## WHAT TO WORK ON
For the entries that follow, restate word for word the line containing "up_body : string -> string * option error;", the line containing "if failed : bool", and every line that lies between them.

----------------------------------------

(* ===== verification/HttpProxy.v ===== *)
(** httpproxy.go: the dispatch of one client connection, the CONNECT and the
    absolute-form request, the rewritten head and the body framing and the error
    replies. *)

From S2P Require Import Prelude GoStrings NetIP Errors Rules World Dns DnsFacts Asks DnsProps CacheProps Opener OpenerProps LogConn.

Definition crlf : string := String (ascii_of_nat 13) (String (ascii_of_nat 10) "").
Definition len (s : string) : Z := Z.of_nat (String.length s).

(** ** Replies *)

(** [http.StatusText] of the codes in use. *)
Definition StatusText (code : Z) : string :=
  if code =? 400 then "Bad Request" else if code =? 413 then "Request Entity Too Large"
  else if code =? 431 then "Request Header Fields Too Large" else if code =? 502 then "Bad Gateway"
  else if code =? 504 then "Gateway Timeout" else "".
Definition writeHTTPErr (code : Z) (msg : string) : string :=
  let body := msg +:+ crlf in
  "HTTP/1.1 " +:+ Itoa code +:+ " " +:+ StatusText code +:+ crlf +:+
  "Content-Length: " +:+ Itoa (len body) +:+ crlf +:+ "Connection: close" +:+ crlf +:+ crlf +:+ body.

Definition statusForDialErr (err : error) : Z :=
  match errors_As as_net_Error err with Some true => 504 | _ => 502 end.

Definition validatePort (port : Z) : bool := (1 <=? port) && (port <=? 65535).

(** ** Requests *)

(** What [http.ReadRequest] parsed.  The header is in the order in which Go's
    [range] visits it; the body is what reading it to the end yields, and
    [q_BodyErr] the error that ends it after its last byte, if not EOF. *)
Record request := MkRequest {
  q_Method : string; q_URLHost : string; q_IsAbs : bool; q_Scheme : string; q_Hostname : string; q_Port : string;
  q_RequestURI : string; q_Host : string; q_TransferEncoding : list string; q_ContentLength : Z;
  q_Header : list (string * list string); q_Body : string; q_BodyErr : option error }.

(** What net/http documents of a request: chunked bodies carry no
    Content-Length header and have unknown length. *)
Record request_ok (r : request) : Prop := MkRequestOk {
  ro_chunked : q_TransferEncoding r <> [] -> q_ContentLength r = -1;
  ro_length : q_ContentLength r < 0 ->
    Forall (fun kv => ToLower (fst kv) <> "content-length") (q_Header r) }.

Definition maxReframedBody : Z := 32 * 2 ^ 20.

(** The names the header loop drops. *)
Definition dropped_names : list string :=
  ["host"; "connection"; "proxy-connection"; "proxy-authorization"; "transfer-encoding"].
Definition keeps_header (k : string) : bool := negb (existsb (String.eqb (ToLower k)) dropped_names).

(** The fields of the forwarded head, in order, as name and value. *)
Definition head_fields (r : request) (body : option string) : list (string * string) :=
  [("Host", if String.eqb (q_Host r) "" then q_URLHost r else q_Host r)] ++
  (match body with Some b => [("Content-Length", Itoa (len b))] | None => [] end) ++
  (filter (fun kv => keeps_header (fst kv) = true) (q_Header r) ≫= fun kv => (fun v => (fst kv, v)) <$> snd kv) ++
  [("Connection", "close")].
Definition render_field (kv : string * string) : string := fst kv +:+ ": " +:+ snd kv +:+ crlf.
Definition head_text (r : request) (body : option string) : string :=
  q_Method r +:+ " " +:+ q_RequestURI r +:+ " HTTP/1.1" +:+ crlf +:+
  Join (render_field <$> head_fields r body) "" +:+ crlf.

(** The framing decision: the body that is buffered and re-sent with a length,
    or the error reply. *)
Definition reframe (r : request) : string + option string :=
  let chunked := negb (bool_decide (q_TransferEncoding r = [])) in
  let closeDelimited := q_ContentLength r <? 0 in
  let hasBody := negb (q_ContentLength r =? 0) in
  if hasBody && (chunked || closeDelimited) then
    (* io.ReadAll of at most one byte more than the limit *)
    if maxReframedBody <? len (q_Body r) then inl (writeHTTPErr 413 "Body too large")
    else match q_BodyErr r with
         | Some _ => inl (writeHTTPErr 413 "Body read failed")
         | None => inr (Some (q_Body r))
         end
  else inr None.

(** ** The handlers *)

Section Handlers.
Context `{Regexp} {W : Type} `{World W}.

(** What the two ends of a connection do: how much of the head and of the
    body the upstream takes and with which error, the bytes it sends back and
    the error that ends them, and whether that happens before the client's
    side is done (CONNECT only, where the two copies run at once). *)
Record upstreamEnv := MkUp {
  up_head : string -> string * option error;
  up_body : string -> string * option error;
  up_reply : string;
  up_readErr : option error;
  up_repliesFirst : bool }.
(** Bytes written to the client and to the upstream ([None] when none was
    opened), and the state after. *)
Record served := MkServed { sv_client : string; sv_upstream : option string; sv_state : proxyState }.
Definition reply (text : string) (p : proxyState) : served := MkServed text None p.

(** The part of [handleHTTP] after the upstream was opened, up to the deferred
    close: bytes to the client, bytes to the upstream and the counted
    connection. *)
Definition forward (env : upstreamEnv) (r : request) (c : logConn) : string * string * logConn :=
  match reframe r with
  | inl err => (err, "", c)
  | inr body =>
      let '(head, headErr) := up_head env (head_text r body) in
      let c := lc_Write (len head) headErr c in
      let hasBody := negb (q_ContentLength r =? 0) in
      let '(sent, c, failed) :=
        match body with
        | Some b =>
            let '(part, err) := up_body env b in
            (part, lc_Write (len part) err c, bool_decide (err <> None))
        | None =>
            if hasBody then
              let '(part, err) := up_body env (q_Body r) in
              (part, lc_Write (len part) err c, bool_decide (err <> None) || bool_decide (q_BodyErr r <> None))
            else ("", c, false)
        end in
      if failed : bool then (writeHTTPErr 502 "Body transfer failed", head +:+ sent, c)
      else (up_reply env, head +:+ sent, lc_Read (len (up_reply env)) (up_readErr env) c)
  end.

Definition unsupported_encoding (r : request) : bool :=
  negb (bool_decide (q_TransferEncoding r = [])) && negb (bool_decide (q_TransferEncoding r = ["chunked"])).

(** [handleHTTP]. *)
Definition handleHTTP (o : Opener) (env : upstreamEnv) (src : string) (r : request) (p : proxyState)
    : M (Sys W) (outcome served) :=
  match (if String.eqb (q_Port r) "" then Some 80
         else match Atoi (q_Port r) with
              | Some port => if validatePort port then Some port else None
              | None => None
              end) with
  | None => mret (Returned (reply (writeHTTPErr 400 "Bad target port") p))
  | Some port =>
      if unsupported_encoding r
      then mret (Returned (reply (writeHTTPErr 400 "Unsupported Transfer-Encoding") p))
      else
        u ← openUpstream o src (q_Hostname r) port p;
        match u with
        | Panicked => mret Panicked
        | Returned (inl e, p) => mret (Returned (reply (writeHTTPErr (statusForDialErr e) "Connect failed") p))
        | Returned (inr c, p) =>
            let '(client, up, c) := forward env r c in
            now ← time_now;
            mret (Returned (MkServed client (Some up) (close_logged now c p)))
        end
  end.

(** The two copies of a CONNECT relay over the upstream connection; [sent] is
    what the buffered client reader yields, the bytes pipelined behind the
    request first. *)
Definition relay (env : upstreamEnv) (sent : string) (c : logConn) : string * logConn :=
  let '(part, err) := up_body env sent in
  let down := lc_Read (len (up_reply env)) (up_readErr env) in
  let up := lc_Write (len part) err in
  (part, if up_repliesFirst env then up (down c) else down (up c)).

----------------------------------------

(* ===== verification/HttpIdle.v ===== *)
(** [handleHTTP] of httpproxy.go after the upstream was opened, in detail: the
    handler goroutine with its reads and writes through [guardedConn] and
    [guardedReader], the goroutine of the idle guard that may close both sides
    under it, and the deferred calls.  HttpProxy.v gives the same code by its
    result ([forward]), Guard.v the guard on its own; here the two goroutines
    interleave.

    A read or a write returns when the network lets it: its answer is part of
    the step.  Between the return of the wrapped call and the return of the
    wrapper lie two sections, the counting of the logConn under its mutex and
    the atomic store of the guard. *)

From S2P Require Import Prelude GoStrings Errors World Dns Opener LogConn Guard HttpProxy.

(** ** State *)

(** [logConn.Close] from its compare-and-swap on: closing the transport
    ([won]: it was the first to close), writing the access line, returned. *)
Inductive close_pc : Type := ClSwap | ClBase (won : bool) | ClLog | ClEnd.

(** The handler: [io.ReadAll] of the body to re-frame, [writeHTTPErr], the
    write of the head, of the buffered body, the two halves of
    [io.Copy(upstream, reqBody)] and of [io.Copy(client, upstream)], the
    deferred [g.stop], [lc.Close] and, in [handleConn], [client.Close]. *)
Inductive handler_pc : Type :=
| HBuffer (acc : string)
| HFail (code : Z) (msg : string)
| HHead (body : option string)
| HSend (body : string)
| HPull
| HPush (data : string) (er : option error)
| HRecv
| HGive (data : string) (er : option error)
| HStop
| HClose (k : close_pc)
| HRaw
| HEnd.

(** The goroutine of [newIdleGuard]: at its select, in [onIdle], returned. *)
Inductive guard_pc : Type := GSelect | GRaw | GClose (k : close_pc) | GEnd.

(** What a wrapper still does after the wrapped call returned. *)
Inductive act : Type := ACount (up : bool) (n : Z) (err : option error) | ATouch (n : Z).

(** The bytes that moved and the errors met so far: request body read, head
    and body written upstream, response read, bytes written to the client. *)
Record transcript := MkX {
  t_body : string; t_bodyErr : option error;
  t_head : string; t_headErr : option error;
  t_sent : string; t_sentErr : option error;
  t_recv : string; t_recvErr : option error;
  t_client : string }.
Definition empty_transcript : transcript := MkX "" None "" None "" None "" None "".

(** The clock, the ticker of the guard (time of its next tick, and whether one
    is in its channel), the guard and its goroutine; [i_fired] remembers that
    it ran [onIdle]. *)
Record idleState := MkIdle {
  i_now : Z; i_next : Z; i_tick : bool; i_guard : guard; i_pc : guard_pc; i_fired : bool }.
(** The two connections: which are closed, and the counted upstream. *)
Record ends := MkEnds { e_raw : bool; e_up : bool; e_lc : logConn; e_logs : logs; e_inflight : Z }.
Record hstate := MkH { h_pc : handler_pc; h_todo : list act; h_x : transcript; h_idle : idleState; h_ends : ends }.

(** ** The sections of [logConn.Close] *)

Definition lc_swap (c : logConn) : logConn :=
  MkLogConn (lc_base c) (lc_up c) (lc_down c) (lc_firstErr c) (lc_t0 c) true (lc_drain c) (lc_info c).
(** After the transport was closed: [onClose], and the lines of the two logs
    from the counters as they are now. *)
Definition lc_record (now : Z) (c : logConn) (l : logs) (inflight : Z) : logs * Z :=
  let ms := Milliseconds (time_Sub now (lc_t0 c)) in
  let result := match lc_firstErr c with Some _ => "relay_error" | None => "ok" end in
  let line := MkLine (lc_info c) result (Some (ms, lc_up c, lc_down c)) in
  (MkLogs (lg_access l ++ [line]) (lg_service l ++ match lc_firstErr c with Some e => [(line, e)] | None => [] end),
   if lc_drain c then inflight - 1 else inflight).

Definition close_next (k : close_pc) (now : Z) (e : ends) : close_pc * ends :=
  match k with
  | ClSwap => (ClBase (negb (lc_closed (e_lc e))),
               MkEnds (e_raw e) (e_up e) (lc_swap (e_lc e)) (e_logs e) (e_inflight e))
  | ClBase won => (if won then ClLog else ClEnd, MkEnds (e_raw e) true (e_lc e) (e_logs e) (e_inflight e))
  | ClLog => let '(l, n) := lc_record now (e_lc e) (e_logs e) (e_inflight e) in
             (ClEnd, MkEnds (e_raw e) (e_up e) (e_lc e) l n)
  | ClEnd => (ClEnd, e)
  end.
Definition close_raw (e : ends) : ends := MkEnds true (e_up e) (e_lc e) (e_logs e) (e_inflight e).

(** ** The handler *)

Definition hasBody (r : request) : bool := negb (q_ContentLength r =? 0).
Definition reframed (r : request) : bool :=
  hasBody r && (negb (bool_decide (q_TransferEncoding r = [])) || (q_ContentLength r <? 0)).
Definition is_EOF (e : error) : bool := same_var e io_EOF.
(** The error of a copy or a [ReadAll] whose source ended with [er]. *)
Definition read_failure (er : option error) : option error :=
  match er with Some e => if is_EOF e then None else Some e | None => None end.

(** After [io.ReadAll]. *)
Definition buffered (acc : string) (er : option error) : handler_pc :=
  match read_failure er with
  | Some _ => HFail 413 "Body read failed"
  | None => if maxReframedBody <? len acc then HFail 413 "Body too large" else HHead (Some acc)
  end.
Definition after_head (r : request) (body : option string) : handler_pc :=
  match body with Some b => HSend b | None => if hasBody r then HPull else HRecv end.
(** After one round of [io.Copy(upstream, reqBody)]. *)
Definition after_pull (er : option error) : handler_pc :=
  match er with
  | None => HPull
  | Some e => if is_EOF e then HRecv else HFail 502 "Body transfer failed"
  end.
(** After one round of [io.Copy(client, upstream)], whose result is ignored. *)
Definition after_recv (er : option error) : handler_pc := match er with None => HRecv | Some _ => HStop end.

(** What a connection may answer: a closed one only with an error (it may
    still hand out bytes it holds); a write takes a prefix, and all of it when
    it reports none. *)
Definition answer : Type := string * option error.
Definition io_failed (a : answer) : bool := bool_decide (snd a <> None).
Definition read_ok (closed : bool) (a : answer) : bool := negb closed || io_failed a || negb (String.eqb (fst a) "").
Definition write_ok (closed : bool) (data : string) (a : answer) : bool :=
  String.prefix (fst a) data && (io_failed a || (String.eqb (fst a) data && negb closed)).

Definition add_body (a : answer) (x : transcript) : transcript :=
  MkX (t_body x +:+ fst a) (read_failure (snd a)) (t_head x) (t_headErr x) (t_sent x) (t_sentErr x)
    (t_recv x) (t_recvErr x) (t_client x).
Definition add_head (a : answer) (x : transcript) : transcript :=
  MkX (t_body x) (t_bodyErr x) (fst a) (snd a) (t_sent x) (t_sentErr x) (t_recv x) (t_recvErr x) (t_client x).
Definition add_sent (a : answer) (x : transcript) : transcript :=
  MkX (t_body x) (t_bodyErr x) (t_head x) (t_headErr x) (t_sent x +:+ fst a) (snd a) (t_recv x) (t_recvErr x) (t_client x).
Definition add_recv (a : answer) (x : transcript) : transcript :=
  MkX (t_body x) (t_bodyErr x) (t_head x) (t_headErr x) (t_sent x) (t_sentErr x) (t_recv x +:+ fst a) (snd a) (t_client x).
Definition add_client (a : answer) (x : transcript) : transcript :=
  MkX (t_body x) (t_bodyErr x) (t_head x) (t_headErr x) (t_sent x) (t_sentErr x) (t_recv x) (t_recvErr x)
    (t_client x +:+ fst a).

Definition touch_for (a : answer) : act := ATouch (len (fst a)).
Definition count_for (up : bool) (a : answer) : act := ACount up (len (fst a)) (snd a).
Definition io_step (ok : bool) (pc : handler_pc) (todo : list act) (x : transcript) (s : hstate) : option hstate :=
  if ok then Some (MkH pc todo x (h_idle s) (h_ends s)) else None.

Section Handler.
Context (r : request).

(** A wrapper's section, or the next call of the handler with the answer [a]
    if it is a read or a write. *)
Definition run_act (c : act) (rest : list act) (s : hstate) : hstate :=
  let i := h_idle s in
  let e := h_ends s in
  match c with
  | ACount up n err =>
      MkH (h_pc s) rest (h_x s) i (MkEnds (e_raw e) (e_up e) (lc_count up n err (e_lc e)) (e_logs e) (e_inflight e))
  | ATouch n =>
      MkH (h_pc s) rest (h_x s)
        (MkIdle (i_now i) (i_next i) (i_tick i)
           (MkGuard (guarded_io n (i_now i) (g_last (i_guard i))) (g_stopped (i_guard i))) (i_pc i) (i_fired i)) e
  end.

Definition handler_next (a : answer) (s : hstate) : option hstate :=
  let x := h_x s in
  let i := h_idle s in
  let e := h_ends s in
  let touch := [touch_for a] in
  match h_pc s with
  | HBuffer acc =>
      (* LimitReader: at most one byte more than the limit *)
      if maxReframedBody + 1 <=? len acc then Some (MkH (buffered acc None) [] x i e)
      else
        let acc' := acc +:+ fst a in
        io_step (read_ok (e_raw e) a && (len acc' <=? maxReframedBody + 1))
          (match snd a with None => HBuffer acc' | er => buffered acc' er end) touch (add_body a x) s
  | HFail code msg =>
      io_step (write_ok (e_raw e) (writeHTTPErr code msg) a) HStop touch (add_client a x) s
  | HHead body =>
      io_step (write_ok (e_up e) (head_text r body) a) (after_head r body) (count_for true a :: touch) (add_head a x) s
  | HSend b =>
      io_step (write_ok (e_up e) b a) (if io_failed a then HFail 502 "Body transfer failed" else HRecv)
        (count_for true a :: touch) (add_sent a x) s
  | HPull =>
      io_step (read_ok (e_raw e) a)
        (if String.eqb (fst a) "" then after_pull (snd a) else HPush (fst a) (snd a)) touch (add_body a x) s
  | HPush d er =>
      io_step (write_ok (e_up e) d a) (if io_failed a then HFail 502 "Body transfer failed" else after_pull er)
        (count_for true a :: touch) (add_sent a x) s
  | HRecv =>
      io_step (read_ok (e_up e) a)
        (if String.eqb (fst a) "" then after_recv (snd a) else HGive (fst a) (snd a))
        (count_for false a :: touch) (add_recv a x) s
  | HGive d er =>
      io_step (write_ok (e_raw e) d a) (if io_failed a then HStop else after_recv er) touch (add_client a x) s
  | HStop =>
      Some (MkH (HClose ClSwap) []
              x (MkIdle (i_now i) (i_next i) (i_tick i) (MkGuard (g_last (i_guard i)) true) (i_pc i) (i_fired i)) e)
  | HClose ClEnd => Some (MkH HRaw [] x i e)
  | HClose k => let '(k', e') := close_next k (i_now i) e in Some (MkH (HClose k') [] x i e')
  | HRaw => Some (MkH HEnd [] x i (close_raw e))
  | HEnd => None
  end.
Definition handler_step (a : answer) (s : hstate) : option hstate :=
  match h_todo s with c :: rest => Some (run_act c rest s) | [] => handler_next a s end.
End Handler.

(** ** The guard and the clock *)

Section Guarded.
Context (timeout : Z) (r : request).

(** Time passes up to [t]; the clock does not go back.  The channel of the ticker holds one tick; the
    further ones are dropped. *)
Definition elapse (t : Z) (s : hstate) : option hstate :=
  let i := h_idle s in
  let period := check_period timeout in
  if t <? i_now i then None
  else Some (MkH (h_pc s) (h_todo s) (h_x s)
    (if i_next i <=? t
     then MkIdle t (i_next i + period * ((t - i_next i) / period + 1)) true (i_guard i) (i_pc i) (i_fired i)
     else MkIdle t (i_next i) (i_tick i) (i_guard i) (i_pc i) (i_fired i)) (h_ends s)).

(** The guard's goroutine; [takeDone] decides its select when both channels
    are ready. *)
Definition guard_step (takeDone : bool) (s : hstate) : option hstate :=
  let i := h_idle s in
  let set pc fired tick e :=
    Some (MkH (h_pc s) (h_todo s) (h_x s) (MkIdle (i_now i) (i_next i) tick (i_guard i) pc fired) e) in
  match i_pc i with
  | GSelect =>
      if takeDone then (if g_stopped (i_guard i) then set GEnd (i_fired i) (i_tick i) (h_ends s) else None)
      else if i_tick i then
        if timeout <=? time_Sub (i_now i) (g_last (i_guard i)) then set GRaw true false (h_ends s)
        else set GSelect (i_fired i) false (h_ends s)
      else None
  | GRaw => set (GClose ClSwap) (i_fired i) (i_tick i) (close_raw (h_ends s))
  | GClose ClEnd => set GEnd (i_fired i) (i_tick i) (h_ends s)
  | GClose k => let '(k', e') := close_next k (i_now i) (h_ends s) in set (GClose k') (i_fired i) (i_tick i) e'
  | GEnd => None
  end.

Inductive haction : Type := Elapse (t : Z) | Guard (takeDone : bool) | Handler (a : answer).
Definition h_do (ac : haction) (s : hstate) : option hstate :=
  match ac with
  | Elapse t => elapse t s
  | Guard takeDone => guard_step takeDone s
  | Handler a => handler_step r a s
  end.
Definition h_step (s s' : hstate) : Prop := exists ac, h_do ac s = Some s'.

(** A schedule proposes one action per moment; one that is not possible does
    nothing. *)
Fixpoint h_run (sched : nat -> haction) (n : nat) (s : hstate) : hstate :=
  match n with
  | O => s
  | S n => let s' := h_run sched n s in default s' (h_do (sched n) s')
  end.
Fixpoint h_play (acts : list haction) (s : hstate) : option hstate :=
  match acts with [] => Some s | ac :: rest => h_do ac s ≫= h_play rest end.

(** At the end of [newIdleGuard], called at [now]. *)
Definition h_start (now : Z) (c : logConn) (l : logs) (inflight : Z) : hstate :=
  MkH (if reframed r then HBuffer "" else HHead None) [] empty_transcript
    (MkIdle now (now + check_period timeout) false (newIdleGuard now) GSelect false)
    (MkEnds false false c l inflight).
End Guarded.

----------------------------------------

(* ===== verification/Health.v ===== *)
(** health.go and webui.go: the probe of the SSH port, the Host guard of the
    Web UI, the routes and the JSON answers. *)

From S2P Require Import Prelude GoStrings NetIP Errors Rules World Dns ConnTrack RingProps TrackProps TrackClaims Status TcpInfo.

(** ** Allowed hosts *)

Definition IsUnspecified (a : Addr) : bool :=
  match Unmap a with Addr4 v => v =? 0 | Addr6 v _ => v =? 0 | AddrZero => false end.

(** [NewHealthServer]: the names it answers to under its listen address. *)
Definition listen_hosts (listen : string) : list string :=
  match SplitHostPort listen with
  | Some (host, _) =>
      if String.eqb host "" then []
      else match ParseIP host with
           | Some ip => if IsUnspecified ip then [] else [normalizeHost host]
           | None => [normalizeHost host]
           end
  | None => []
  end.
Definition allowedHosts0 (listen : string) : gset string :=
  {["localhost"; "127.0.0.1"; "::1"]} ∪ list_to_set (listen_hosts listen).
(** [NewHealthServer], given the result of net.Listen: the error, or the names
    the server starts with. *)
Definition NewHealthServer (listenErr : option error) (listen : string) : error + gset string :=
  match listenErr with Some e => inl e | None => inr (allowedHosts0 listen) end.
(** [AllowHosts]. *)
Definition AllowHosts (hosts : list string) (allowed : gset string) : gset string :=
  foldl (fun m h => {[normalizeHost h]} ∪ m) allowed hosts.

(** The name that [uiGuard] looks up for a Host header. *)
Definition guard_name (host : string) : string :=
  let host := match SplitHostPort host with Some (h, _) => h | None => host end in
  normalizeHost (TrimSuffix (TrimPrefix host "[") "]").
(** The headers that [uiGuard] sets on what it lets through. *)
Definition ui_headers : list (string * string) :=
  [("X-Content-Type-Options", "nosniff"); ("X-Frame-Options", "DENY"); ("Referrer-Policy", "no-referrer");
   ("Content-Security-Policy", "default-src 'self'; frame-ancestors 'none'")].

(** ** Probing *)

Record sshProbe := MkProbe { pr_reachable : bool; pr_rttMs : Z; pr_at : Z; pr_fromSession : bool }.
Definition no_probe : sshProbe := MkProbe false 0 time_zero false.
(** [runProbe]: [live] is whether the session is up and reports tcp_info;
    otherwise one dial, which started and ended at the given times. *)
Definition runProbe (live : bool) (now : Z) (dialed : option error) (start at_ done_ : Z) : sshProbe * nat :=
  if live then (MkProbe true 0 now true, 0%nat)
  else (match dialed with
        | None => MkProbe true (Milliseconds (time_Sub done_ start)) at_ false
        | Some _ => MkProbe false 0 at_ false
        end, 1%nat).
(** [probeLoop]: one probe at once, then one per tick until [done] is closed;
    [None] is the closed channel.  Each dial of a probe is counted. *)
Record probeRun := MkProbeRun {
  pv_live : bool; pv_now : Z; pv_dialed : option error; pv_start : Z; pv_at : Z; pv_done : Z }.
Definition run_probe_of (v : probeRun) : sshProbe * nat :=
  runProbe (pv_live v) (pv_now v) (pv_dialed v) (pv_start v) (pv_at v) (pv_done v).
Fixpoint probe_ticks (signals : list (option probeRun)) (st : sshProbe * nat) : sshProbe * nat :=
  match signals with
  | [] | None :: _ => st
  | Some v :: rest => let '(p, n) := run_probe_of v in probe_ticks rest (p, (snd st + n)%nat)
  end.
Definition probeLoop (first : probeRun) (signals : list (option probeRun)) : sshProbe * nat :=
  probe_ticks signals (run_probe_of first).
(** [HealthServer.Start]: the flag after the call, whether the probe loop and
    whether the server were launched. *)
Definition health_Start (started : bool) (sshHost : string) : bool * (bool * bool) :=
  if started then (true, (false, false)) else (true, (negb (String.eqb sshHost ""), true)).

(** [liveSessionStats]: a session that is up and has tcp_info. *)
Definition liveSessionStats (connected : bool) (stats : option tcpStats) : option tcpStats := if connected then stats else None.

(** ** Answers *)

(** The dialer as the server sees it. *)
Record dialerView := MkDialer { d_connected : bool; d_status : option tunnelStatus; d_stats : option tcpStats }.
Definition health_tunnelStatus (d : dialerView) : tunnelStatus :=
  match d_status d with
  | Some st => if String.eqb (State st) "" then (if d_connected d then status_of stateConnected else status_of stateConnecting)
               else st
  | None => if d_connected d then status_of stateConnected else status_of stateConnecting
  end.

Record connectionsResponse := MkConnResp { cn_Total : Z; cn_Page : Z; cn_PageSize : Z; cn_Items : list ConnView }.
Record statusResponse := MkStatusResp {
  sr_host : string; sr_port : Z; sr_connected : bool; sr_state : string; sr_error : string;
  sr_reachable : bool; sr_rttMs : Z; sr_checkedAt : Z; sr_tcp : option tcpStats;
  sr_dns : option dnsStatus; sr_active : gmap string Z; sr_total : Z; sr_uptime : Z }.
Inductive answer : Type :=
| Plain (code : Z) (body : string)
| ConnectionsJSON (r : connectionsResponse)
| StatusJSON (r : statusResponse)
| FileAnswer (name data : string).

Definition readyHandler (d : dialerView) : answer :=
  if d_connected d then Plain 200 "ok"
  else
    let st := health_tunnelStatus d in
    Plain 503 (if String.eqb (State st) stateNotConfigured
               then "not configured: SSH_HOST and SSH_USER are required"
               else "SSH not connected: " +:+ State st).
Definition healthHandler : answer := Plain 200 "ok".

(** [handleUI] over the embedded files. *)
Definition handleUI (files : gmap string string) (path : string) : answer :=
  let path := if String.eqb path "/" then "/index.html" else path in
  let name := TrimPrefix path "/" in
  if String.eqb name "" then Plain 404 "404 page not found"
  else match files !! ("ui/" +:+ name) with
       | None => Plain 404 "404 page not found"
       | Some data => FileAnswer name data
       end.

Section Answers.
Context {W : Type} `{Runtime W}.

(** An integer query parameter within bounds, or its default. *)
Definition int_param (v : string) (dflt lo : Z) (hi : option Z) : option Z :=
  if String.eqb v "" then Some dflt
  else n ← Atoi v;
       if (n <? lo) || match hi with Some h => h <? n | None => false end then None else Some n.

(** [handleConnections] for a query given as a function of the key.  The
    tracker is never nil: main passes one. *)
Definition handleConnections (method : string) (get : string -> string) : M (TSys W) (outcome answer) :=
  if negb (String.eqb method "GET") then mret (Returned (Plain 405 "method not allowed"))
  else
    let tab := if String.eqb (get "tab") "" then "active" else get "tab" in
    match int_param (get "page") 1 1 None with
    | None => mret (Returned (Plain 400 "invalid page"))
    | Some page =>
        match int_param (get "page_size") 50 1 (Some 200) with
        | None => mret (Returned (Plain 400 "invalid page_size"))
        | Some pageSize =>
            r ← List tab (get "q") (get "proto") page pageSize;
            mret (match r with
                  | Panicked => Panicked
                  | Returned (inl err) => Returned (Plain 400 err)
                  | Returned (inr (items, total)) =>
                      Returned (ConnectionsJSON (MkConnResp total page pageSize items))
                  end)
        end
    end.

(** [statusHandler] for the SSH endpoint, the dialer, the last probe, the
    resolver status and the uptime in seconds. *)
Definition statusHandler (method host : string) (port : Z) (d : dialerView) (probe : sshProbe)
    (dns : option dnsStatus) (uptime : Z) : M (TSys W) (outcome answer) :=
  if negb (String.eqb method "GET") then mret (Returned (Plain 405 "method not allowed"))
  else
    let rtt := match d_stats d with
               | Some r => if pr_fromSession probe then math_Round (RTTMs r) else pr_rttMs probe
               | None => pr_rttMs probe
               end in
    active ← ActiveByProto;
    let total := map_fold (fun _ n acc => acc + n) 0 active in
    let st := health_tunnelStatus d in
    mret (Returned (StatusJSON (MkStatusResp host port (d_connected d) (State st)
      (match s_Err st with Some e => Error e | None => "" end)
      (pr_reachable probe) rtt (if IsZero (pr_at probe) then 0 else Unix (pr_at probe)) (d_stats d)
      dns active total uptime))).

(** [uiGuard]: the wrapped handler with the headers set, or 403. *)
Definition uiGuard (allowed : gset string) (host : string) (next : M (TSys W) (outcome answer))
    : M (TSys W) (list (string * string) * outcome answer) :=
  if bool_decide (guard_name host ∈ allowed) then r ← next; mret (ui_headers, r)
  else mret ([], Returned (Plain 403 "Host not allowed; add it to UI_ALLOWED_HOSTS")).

----------------------------------------

## SOLUTION BELOW
  up_body : string -> string * option error;
  up_reply : string;
  up_readErr : option error;
  up_repliesFirst : bool }.
(** Bytes written to the client and to the upstream ([None] when none was
    opened), and the state after. *)
Record served := MkServed { sv_client : string; sv_upstream : option string; sv_state : proxyState }.
Definition reply (text : string) (p : proxyState) : served := MkServed text None p.

(** The part of [handleHTTP] after the upstream was opened, up to the deferred
    close: bytes to the client, bytes to the upstream and the counted
    connection. *)
Definition forward (env : upstreamEnv) (r : request) (c : logConn) : string * string * logConn :=
  match reframe r with
  | inl err => (err, "", c)
  | inr body =>
      let '(head, headErr) := up_head env (head_text r body) in
      let c := lc_Write (len head) headErr c in
      let hasBody := negb (q_ContentLength r =? 0) in
      let '(sent, c, failed) :=
        match body with
        | Some b =>
            let '(part, err) := up_body env b in
            (part, lc_Write (len part) err c, bool_decide (err <> None))
        | None =>
            if hasBody then
              let '(part, err) := up_body env (q_Body r) in
              (part, lc_Write (len part) err c, bool_decide (err <> None) || bool_decide (q_BodyErr r <> None))
            else ("", c, false)
        end in
      if failed : bool then (writeHTTPErr 502 "Body transfer failed", head +:+ sent, c)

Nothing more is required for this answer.